(** The comparator [(a, b) => key(b) - key(a)]. *)
Definition descendingBy {A} (key : A → Q) (a b : A) : Q := (key b - key a)%Q.

(** [a] before [b] is in descending order of [key]. *)
Definition inOrder {A} (key : A → Q) (a b : A) : Prop := (key b <= key a)%Q.

(** What one store entry contributes to the result of the matcher. *)
Definition candidate (similarity : Fingerprint → Fingerprint → Q)
    (patterns0 : Fingerprint) (entry : string * CaseRecord) : option Match :=
  let s := similarity patterns0 (patterns entry.2) in
  match (7 # 10 ?= s)%Q with
  | Lt => Some (mkMatch entry.2 s)
  | _ => None
  end.

(** Descending scores, and on a tie the more recent case first. *)
Definition recentFirstOnTies (result : list Match) : Prop :=
  ∀ j a b, result !! j = Some a → result !! S j = Some b →
    (similarityScore b <= similarityScore a)%Q ∧
    ((similarityScore a == similarityScore b)%Q →
     timestamp (matchCase b) ≤ timestamp (matchCase a)).

(** Every score is strictly above the threshold. *)
Definition aboveThreshold (threshold : Q) (result : list Match) : Prop :=
  ∀ m, m ∈ result → (threshold < similarityScore m)%Q.

(** [allCases()]: the records in insertion order. *)
Definition allCases (c : Companion) : list CaseRecord :=
  JsMap.values (previousCases c).

(** Timestamps do not decrease along the insertion order. *)
Definition timestampsAscend (c : Companion) : Prop :=
  Sorted Z.le (timestamp <$> allCases c).

(** ** The companion panel: [CompanionUI]

    The class that draws a response of [formatCompanionResponse].  Of the
    document it touches the [.message-container] element (its children)
    and the class list of [.thinking-indicator]; either may be missing
    from the page.  Texts handed to it are strings or missing
    ([undefined] or [null]). *)

(** The character of code 34, the double quote. *)
Definition dquote : string := String "034"%char EmptyString.

(** [s.replace(/c/g, rep)] for a single character [c] and a
    replacement without [$] patterns. *)
Fixpoint replaceAll (c : ascii) (rep : string) (s : string) : string :=
  match s with
  | EmptyString => EmptyString
  | String a s' =>
      if decide (a = c) then rep +:+ replaceAll c rep s'
      else String a (replaceAll c rep s')
  end.

(** [!str] on a text: missing, or the empty string. *)
Definition isBlank (str : option string) : bool :=
  match str with
  | None => true
  | Some s => bool_decide (s = "")
  end.

(** [sanitizeHTML(str)] *)
Definition sanitizeHTML (str : option string) : string :=
  match str with
  | None => ""
  | Some s =>
      if isBlank str then ""
      else
        replaceAll "'"%char "&#039;"
          (replaceAll "034"%char "&quot;"
             (replaceAll ">"%char "&gt;"
                (replaceAll "<"%char "&lt;"
                   (replaceAll "&"%char "&amp;" s))))
  end.

(** [sanitizeURL(url)], over the URL constructor: [parse url] is the
    [href] of [new URL(url)], or [None] when the constructor throws. *)
Definition sanitizeURL (parse : string → option string) (url : option string) : string :=
  match url with
  | None => "#"
  | Some u => if isBlank url then "#" else default "#" (parse u)
  end.

(** What the panel appends: an element filled through [innerHTML] or a
    heading, and at the top level also a box of such elements. *)
Inductive Leaf :=
| Html (className : string) (innerHTML : string)
| Heading (textContent : string).

Inductive Node :=
| Single (leaf : Leaf)
| Box (className : string) (children : list Leaf).

Record PanelEvidence := mkPanelEvidence {
  pe_source : option string;
  pe_finding : option string;
  pe_link : option string
}.

Record PanelCase := mkPanelCase {
  pc_date : option string;
  pc_summary : option string;
  pc_similarity : Q
}.

(** The argument of [showAnalysis]: arrays may be missing and may hold
    [null] items. *)
Record PanelAnalysis := mkPanelAnalysis {
  pa_message : option string;
  pa_evidence : option (list (option PanelEvidence));
  pa_relatedCases : option (list (option PanelCase))
}.

Record CompanionUI := mkCompanionUI {
  visible : bool;
  uiState : string;
  messageContainer : option (list Node);
  thinkingIndicator : option (list string);
  uiConsole : list string
}.

(** The template of an evidence item. *)
Definition evidenceItemHtml (source finding href : string) : string :=
  ("
                    <div class=" +:+ dquote +:+ "evidence-source" +:+ dquote +:+ ">") +:+ source +:+ ("</div>
                    <div class=" +:+ dquote +:+ "evidence-finding" +:+ dquote +:+ ">") +:+ finding +:+ ("</div>
                    <a href=" +:+ dquote) +:+ href +:+ (dquote +:+ " target=" +:+ dquote +:+ "_blank" +:+ dquote +:+ " class=" +:+ dquote +:+ "evidence-link" +:+ dquote +:+ ">Learn more</a>
                ").

(** The template of a similar case. *)
Definition caseItemHtml (date summary percent : string) : string :=
  ("
                    <div class=" +:+ dquote +:+ "case-date" +:+ dquote +:+ ">") +:+ date +:+ ("</div>
                    <div class=" +:+ dquote +:+ "case-summary" +:+ dquote +:+ ">") +:+ summary +:+ ("</div>
                    <div class=" +:+ dquote +:+ "case-similarity" +:+ dquote +:+ ">") +:+ percent +:+ ("% similar</div>
                ").

(** [showMessage(message, type)] *)
Definition showMessage (msg : option string) (type : string) (ui : CompanionUI)
    : CompanionUI :=
  match messageContainer ui with
  | None =>
      mkCompanionUI (visible ui) (uiState ui) None (thinkingIndicator ui)
        (uiConsole ui ++ ["Message container not found"])
  | Some children =>
      mkCompanionUI (visible ui) (uiState ui)
        (Some (children
               ++ [Single (Html ("companion-message " +:+ type) (sanitizeHTML msg))]))
        (thinkingIndicator ui) (uiConsole ui)
  end.

(** [classList.remove(token)] *)
Definition classListRemove (token : string) (classes : list string) : list string :=
  filter (λ c, c ≠ token) classes.

(** [showThinking(message = "Analyzing...")]; [None] is a call without
    the argument. *)
Definition showThinking (msg : option string) (ui : CompanionUI) : CompanionUI :=
  showMessage (Some (default "Analyzing..." msg)) "info"
    (mkCompanionUI (visible ui) "thinking" (messageContainer ui)
       (classListRemove "hidden" <$> thinkingIndicator ui) (uiConsole ui)).

Section ShowAnalysis.
(** [Math.round(similarity * 100)], a floating-point computation. *)
Variable roundPercent : Q → Z.
Variable parse : string → option string.

Definition evidenceNode (item : PanelEvidence) : Leaf :=
  Html "evidence-item"
    (evidenceItemHtml (sanitizeHTML (pe_source item)) (sanitizeHTML (pe_finding item))
       (sanitizeURL parse (pe_link item))).

Definition caseNode (item : PanelCase) : Leaf :=
  Html "case-item"
    (caseItemHtml (sanitizeHTML (pc_date item)) (sanitizeHTML (pc_summary item))
       (pretty (roundPercent (pc_similarity item)))).
(** * Argon2 (RFC 9106) as implemented in noble-hashes' [argon2.ts]

    A shallow embedding of the Argon2 engine: the split 64-bit arithmetic
    ([mul], [mul2], [blamka]), the compression function ([G], [P], [block]),
    the variable-length hash [Hp], the indexing rule [indexAlpha], option
    validation ([initOpts], [argon2Init]), the pass/segment/lane driver in its
    blocking ([argon2]) and cooperative ([argon2Async]) forms, and the
    finalisation ([argon2Output]).

    JavaScript numbers that hold integers are modelled as [Z]; every place
    where the source converts a number to a 32-bit integer (bitwise
    operators, [Math.imul], stores into a [Uint32Array]) is written out with
    [toInt32] / [toUint32]. The numbers of the progress closure are doubles:
    its counter, its total and the fractions it reports are computed with
    the rounding of IEEE 754 ([JS.fmul], [JS.inc], [JS.fdiv]). *)

From Stdlib Require Import ZArith List Lia Bool QArith Qround.
From Stdlib Require Import Strings.Byte.
From Stdlib Require Floats.SpecFloat.
Import ListNotations.

Local Open Scope Z_scope.

(** ** JavaScript 32-bit integer operations *)

Module JS.

Definition two32 : Z := 4294967296.
Definition two31 : Z := 2147483648.

(** [ToUint32]: the value modulo 2^32. *)
Definition toUint32 (x : Z) : Z := x mod two32.

(** [ToInt32]: the value modulo 2^32, read as two's complement. *)
Definition toInt32 (x : Z) : Z := (x + two31) mod two32 - two31.

(** [a & b], [a | b], [a ^ b]: both operands go through [ToInt32]. *)
Definition and (a b : Z) : Z := Z.land (toInt32 a) (toInt32 b).
Definition or (a b : Z) : Z := Z.lor (toInt32 a) (toInt32 b).
Definition xor (a b : Z) : Z := Z.lxor (toInt32 a) (toInt32 b).

(** [a << n]: shift of the [ToInt32] value by [n mod 32], wrapped. *)
Definition shl (a n : Z) : Z := toInt32 (Z.shiftl (toInt32 a) (n mod 32)).

(** [a >>> n]: logical shift of the [ToUint32] value by [n mod 32]. *)
Definition shr (a n : Z) : Z := Z.shiftr (toUint32 a) (n mod 32).

(** [Math.imul(a, b)]: the low 32 bits of the product, signed. *)
Definition imul (a b : Z) : Z := toInt32 (toInt32 a * toInt32 b).

(** [Math.floor(a / b)] for the integers the source divides. *)
Definition floordiv (a b : Z) : Z := a / b.

(** [a % b]: the remainder takes the sign of the dividend. *)
Definition rem (a b : Z) : Z := Z.rem a b.

(** *** Doubles

    A number is an IEEE 754 double, and an arithmetic operation yields the
    double nearest to the exact result, a tie going to the even
    significand. A double that holds an integer is kept as that integer, a
    quotient as the fraction it equals exactly. The operands met here are
    non-negative integers below [2^64] and the divisors are positive, so
    every result is zero or lies in the normal range. *)

(** The integer nearest to [n / d], for [d > 0]; a tie goes to the even
    one. *)
Definition nearest (n d : Z) : Z :=
  let q := n / d in
  let r := n mod d in
  if 2 * r <? d then q
  else if d <? 2 * r then q + 1
  else if Z.even q then q else q + 1.
Lemma run_without_builds_witness :
  run host_with_bash
    (sample_curseforge
       {| status_code := 200;
          json := {| latestFiles := Some [build 11 2 ["1.15.6"]];
                     latestFilesIndexes :=
                       Some [ {| fileId := 11; gameVersion := "" |} ] |} |})
    reference_forge (fun html => html) (fun _ => "{}") "owner/addon"
    sample_tag "Addon" ∅ ∅ ∅
  = {| host_log := []; files_written := ∅; service := ∅; traffic := [];
       ending := Exited 1 |}.
Proof.
  apply (run_without_builds host_with_bash
           (sample_curseforge
              {| status_code := 200;
                 json := {| latestFiles := Some [build 11 2 ["1.15.6"]];
                            latestFilesIndexes :=
                              Some [ {| fileId := 11; gameVersion := "" |} ]
                         |} |})
           reference_forge (fun html => html) (fun _ => "{}") "owner/addon"
           sample_tag "Addon" ∅ ∅ ∅).
  reflexivity.
Defined.

Lemma search_version_none_iff_witness : search_version "Addon.zip" = None.
Proof.
  apply (search_version_none_iff "Addon.zip").
  intros (pre & v & post & Hfn & Hrun).
  assert (search_version (pre +:+ v +:+ post) = None) as Hnone
    by (by rewrite <- Hfn).
  destruct (search_version (pre +:+ v +:+ post)) eqn:Hs; [discriminate|].
  apply search_version_none_iff in Hs. apply Hs. by exists pre, v, post.
Defined.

====

Copy out, from the listing above, every line that contains the word "mkCompanionUI".

Record CompanionUI := mkCompanionUI {
      mkCompanionUI (visible ui) (uiState ui) None (thinkingIndicator ui)
      mkCompanionUI (visible ui) (uiState ui)
    (mkCompanionUI (visible ui) "thinking" (messageContainer ui)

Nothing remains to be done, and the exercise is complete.